O próprio sistema de apresentação de proteínas da célula pode transportar um pequeno fragmento dessa alteração até a superfície, tornando visível uma característica que originalmente estava escondida no interior celular.
A importância da estratégia, porém, não se limita à KRAS. Muitas proteínas envolvidas no desenvolvimento e na progressão do câncer estão localizadas dentro das células, o que historicamente dificultou seu ataque direto por medicamentos baseados em anticorpos. O sistema natural de apresentação de fragmentos proteicos oferece uma possível maneira de contornar esse obstáculo.
Como as células já expõem na superfície pequenas partes das proteínas presentes em seu interior, esses fragmentos podem, em determinadas circunstâncias, servir como alvos para anticorpos contra proteínas que antes eram consideradas praticamente inacessíveis.

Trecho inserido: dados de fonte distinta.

Definition isOmittedProjected (e : ProjectedSessionEntry) : bool := isIntrinsicallyVisible e && no_messages e.

(** The indices of the entries with a message to cut at. *)
Fixpoint cut_points (i : nat) (l : list ProjectedSessionEntry) : option (list nat) :=
  match l with
  | [] => Some []
  | e :: rest =>
      here ← entry_has isCutPointRole e;
      points ← cut_points (S i) rest;
      Some (if here : bool then i :: points else points)
  end.

Definition entry_tokens (e : ProjectedSessionEntry) : Z := sum_of EstimateMessageTokens (pe_Messages e).

(** The loop from the last entry back: the index at which the tokens reach
    the budget, if they do. *)
Fixpoint budget_index (keepRecentTokens : Z) (l : list ProjectedSessionEntry) (i : nat) (accumulated : Z) : option nat :=
  match l with
  | [] => None
  | e :: rest =>
      let messageTokens := entry_tokens e in
      if messageTokens =? 0 then budget_index keepRecentTokens rest (Nat.pred i) accumulated
      else if keepRecentTokens <=? accumulated + messageTokens then Some i
      else budget_index keepRecentTokens rest (Nat.pred i) (accumulated + messageTokens)
  end.

(** The first cut point at or after an index, else the last one. *)
Fixpoint candidate (points : list nat) (i : nat) (default : nat) : nat :=
  match points with
  | [] => default
  | c :: rest => if (i <=? c)%nat then c else candidate rest i default
  end.

(** An edit that replaces the content of an entry not omitted. *)
Definition external_replacement (omitted : gset string) (e : ProjectedSessionEntry) : option bool :=
  if is_context_edit (pe_SourceEntry e) then
    match se_Body (pe_SourceEntry e) with
    | BContextEdit x =>
        Some (match xe_Replacement x with None => false | Some _ => negb (bool_decide (xe_TargetID x ∈ omitted)) end)
    | _ => None
    end
  else Some false.

(** A loop that stops at the first entry satisfying a test. *)
Fixpoint exists_entry (f : ProjectedSessionEntry -> option bool) (l : list ProjectedSessionEntry) : option bool :=
  match l with
  | [] => Some false
  | e :: rest => b ← f e; if b : bool then Some true else exists_entry f rest
  end.

Definition omitted_assistant (e : ProjectedSessionEntry) : option bool :=
  match se_Body (pe_SourceEntry e) with
  | BMessage m => r ← MessageRole m; Some (bool_decide (r = RoleAssistant) && isOmittedProjected e)
  | _ => Some false
  end.

Definition closed_or_omitted (e : ProjectedSessionEntry) : bool :=
  negb (is_compaction (pe_SourceEntry e)) && negb (isIntrinsicallyVisible e && negb (isOmittedProjected e)).

(** [isRecoveryOmissionSuffix] for the entries after the cut. *)
Definition recovery_suffix (suffix : list ProjectedSessionEntry) : option bool :=
  let omitted : gset string :=
    list_to_set ((fun e => entry_id (pe_SourceEntry e)) <$> List.filter isOmittedProjected suffix) in
  external ← exists_entry (external_replacement omitted) suffix;
  assistant ← exists_entry omitted_assistant suffix;
  Some (negb external && assistant && forallb closed_or_omitted suffix).

(** The loop that takes in the entries without messages before the cut. *)
Fixpoint back_over (entries : list ProjectedSessionEntry) (startIndex cutIndex : nat) : option nat :=
  match cutIndex with
  | O => Some O
  | S c =>
      if (startIndex <? cutIndex)%nat then
        previous ← entries !! c;
        if is_compaction (pe_SourceEntry previous) || negb (no_messages previous) then Some cutIndex
        else back_over entries startIndex c
      else Some cutIndex
  end.

Definition slice (entries : list ProjectedSessionEntry) (i j : nat) : option (list ProjectedSessionEntry) :=
  if (i <=? j)%nat && (j <=? length entries)%nat then Some (take (j - i) (drop i entries)) else None.

(** The cut before the trailing and leading adjustments, and whether the
    budget was reached. *)
Definition budget_cut (points : list nat) (range : list ProjectedSessionEntry) (endIndex : nat) (keepRecentTokens : Z)
    (first : nat) : nat * bool :=
  match budget_index keepRecentTokens (reverse range) (Nat.pred endIndex) 0 with
  | Some i => (candidate points i (default first (last points)), true)
  | None => (first, false)
  end.

Definition findProjectedCutPoint (entries : list ProjectedSessionEntry) (startIndex endIndex : nat) (keepRecentTokens : Z)
    : option CutPointResult :=
  range ← slice entries startIndex endIndex;
  points ← cut_points startIndex range;
  match points with
  | [] => Some {| cp_FirstKeptEntryIndex := startIndex; cp_TurnStartIndex := None; cp_IsSplitTurn := false |}
  | first :: _ =>
      let '(cut, exceededBudget) := budget_cut points range endIndex keepRecentTokens first in
      suffix ← slice entries (S cut) endIndex;
      recovery ← recovery_suffix suffix;
      cutIndex ← back_over entries startIndex (if exceededBudget && recovery then S cut else cut);
      e ← entries !! cutIndex;
      startsTurn ← isProjectedTurnStart e;
      turnStart ← (if startsTurn : bool then Some None else findProjectedTurnStartIndex entries cutIndex startIndex);
      Some {| cp_FirstKeptEntryIndex := cutIndex; cp_TurnStartIndex := turnStart;
              cp_IsSplitTurn := negb startsTurn && match turnStart with Some _ => true | None => false end |}
  end.
End Cut.

(** *** File operations ([utils.go]) *)

Record FileOperations := mkOps { fo_Read : gset string; fo_Written : gset string; fo_Edited : gset string }.

Definition NewFileOperations : FileOperations := mkOps ∅ ∅ ∅.

(** One block of an assistant message; a pointer to a call does not count. *)
Definition extract_block (ops : FileOperations) (b : Content) : FileOperations :=
  match b with
  | Call (value c) =>
      let path := string_member (tl_Arguments c) "path" in
      if String.eqb path "" then ops
      else if String.eqb (tl_Name c) "read" then mkOps ({[ path ]} ∪ fo_Read ops) (fo_Written ops) (fo_Edited ops)
      else if String.eqb (tl_Name c) "write" then mkOps (fo_Read ops) ({[ path ]} ∪ fo_Written ops) (fo_Edited ops)
      else if String.eqb (tl_Name c) "edit" then mkOps (fo_Read ops) (fo_Written ops) ({[ path ]} ∪ fo_Edited ops)
      else ops
  | _ => ops
  end.

Definition ExtractFileOpsFromMessage (ops : FileOperations) (message : Message) : FileOperations :=
  match assistantMessageOf message with
  | Some a => foldl extract_block ops (blocks (am_Content a))
  | None => ops
  end.

Fixpoint insert_sorted (x : string) (l : list string) : list string :=
  match l with
  | [] => [x]
  | y :: rest => if String.leb x y then x :: l else y :: insert_sorted x rest
  end.

(** [sort.Strings] *)
Definition sort_strings (l : list string) : list string := foldr insert_sorted [] l.

(** Files only read, and files written or edited. *)
Definition ComputeFileLists (ops : FileOperations) : list string * list string :=
  let modified := fo_Edited ops ∪ fo_Written ops in
  (sort_strings (elements (fo_Read ops ∖ modified)), sort_strings (elements modified)).

Definition FormatFileOperations (readFiles modifiedFiles : list string) : text :=
  let sections :=
    (match readFiles with
     | [] => []
     | _ => [lit "<read-files>" ++ [newline] ++ join [newline] (map lit readFiles) ++ [newline] ++ lit "</read-files>"]
     end) ++
    (match modifiedFiles with
     | [] => []
     | _ => [lit "<modified-files>" ++ [newline] ++ join [newline] (map lit modifiedFiles) ++ [newline] ++ lit "</modified-files>"]
     end) in
  match sections with
  | [] => []
  | _ => [newline; newline] ++ join [newline; newline] sections
  end.

(** [stringList]: the strings among the items of a list. *)
Definition stringList (v : option any) : list string :=
  match v with
  | Some (AList l) => omap (fun i => match i with AString s => Some s | _ => None end) l
  | _ => []
  end.

(** [compactionDetailsLists]: a [CompactionDetails] is the map it is written
    as. *)
Definition compactionDetailsLists (details : any) : list string * list string :=
  match details with
  | AMap l => (stringList (member l "readFiles"), stringList (member l "modifiedFiles"))
  | _ => ([], [])
  end.

Definition extractFileOperations (messages : list Message) (entries : list SessionEntry) (prevCompactionIndex : option nat)
    : FileOperations :=
  let ops :=
    match prevCompactionIndex ≫= fun i => entries !! i with
    | Some e =>
        match compaction_of e with
        | Some c =>
            if ce_FromHook c then NewFileOperations
            else
              let lists := compactionDetailsLists (ce_Details c) in
              mkOps (list_to_set lists.1) ∅ (list_to_set lists.2)
        | None => NewFileOperations
        end
    | None => NewFileOperations
    end in
  foldl ExtractFileOpsFromMessage ops messages.

(** *** Preparing a compaction *)

Definition getMessagesFromProjectedEntryForCompaction (e : ProjectedSessionEntry) : option (list Message) :=
  if is_compaction (pe_SourceEntry e) then Some [] else without_system (pe_Messages e).

Fixpoint flatMapProjectedMessages (entries : list ProjectedSessionEntry) : option (list Message) :=
  match entries with
  | [] => Some []
  | e :: rest =>
      here ← getMessagesFromProjectedEntryForCompaction e;
      rest ← flatMapProjectedMessages rest;
      Some (here ++ rest)
  end.

Record CompactionPreparation := {
  cr_FirstKeptEntryID : string;
  cr_MessagesToSummarize : list Message;
  cr_TurnPrefixMessages : list Message;
  cr_IsSplitTurn : bool;
  cr_TokensBefore : Z;
  cr_PreviousSummary : option string;
  cr_FileOps : FileOperations;
  cr_Settings : CompactionSettings;
}.

(** The first compaction that contributes messages. *)
Fixpoint previous_compaction (entries : list ProjectedSessionEntry) (i : nat) : option nat :=
  match entries with
  | [] => None
  | e :: rest =>
      if is_compaction (pe_SourceEntry e) && match pe_Messages e with [] => false | _ => true end then Some i
      else previous_compaction rest (S i)
  end.

Definition is_empty {A} (l : list A) : bool := match l with [] => true | _ => false end.

(** The inner option is the [false] of [PrepareCompaction]: nothing to
    summarize. *)
Definition prepare_projected {P : Platform} (projection : SessionProjection) (pathEntries : list SessionEntry)
    (settings : CompactionSettings) : option (option CompactionPreparation) :=
  let entries := sp_Entries projection in
  let prev := previous_compaction entries 0 in
  let boundaryStart := match prev with Some i => S i | None => O end in
  let previousSummary := prev ≫= fun i => entries !! i ≫= fun e => ce_Summary <$> compaction_of (pe_SourceEntry e) in
  estimate ← EstimateProjectedContextTokens projection pathEntries;
  cutPoint ← findProjectedCutPoint entries boundaryStart (length entries) (cs_KeepRecentTokens settings);
  let cut := cp_FirstKeptEntryIndex cutPoint in
  match entries !! cut with
  | None => Some None
  | Some firstKept =>
      if String.eqb (entry_id (pe_SourceEntry firstKept)) "" then Some None
      else
        let turnStart := default O (cp_TurnStartIndex cutPoint) in
        history ← slice entries boundaryStart (if cp_IsSplitTurn cutPoint then turnStart else cut);
        messagesToSummarize ← flatMapProjectedMessages history;
        prefix ← (if cp_IsSplitTurn cutPoint then slice entries turnStart cut else Some []);
        turnPrefixMessages ← flatMapProjectedMessages prefix;
        if is_empty messagesToSummarize && is_empty turnPrefixMessages then Some None
        else
          Some (Some {|
            cr_FirstKeptEntryID := entry_id (pe_SourceEntry firstKept);
            cr_MessagesToSummarize := messagesToSummarize;
            cr_TurnPrefixMessages := turnPrefixMessages;
            cr_IsSplitTurn := cp_IsSplitTurn cutPoint;
            cr_TokensBefore := ue_Tokens estimate;
            cr_PreviousSummary := previousSummary;
            cr_FileOps := foldl ExtractFileOpsFromMessage
                            (extractFileOperations messagesToSummarize (map pe_SourceEntry entries) prev)
                            turnPrefixMessages;
            cr_Settings := settings |})
  end.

A estratégia, entretanto, não funcionará necessariamente para todas as mutações. Para que ela seja utilizada, a alteração precisa gerar um fragmento adequado para ser apresentado na superfície celular. Além disso, esse fragmento precisa ser apresentado por um tipo específico de proteína de superfície compatível com o organismo do paciente.
Como existem diferentes mutações e diferentes tipos dessas proteínas de apresentação, provavelmente serão necessários anticorpos específicos para diferentes combinações de mutação e perfil imunológico.
Ainda assim, o estudo apresenta uma nova maneira de pensar sobre o desenvolvimento de terapias contra o câncer. Em vez de tentar descobrir como colocar um anticorpo dentro de uma célula para alcançar uma proteína escondida, os pesquisadores podem aproveitar o próprio sistema de vigilância celular para revelar o que está acontecendo em seu interior.
Dessa forma, alterações que antes permaneciam invisíveis aos medicamentos baseados em anticorpos podem, em determinadas condições, ser transformadas em alvos expostos na superfície das células tumorais, permitindo que o sistema imunológico seja direcionado com maior precisão contra o câncer.